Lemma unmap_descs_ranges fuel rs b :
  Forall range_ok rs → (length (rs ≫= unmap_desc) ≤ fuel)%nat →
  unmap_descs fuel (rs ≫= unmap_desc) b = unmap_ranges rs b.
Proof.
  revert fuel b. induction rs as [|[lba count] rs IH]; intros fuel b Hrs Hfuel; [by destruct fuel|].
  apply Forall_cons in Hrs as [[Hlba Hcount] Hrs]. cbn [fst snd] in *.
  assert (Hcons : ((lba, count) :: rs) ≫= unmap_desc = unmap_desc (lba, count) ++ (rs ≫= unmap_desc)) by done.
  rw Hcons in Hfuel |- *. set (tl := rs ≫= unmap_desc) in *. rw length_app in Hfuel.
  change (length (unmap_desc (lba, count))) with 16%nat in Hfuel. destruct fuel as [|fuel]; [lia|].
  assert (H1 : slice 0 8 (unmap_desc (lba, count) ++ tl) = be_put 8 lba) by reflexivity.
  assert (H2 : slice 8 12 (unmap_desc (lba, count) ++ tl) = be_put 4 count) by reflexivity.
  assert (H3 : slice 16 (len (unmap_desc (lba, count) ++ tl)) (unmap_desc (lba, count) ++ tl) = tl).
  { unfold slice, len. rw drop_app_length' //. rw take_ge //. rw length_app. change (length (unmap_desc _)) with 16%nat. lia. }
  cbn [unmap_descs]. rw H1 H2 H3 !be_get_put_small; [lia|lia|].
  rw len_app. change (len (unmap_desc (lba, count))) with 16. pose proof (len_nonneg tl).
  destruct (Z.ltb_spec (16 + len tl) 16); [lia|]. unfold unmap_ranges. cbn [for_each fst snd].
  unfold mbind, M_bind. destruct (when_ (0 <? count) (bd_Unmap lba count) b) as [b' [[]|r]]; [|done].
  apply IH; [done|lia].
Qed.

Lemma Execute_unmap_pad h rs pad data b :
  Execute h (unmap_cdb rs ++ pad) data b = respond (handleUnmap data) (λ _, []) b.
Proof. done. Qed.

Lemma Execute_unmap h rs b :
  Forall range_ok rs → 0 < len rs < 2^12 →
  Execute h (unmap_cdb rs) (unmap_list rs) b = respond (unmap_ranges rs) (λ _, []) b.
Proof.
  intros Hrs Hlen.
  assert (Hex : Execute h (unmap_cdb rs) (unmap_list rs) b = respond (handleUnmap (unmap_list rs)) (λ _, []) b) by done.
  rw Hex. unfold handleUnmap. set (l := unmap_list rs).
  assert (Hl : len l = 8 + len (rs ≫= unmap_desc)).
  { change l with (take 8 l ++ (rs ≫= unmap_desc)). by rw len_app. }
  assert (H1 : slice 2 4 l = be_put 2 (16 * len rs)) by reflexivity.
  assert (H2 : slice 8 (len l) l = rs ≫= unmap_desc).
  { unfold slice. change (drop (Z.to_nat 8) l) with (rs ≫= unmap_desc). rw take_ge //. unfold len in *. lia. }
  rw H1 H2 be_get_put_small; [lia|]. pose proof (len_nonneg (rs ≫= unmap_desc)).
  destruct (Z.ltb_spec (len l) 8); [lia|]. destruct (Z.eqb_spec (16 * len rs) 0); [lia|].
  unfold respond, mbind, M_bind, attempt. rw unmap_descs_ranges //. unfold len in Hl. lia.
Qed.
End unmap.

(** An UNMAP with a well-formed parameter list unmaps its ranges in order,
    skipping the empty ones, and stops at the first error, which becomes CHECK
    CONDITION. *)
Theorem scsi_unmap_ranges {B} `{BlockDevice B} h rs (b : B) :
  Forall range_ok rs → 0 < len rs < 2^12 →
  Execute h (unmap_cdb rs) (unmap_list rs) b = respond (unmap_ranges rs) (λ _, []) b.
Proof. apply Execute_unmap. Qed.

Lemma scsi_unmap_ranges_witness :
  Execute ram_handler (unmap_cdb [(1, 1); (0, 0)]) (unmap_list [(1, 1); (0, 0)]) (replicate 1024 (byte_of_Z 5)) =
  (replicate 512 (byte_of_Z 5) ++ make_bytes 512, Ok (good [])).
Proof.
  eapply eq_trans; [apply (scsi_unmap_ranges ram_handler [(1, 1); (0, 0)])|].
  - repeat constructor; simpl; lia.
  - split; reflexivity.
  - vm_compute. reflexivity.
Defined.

————

What the task requires
Each line from the top of the data, up to and including the line that contains "assert (H1 : slice 0", should be set down exactly.

Result of this task
Lemma unmap_descs_ranges fuel rs b :
  Forall range_ok rs → (length (rs ≫= unmap_desc) ≤ fuel)%nat →
  unmap_descs fuel (rs ≫= unmap_desc) b = unmap_ranges rs b.
Proof.
  revert fuel b. induction rs as [|[lba count] rs IH]; intros fuel b Hrs Hfuel; [by destruct fuel|].
  apply Forall_cons in Hrs as [[Hlba Hcount] Hrs]. cbn [fst snd] in *.
  assert (Hcons : ((lba, count) :: rs) ≫= unmap_desc = unmap_desc (lba, count) ++ (rs ≫= unmap_desc)) by done.
  rw Hcons in Hfuel |- *. set (tl := rs ≫= unmap_desc) in *. rw length_app in Hfuel.
  change (length (unmap_desc (lba, count))) with 16%nat in Hfuel. destruct fuel as [|fuel]; [lia|].
  assert (H1 : slice 0 8 (unmap_desc (lba, count) ++ tl) = be_put 8 lba) by reflexivity.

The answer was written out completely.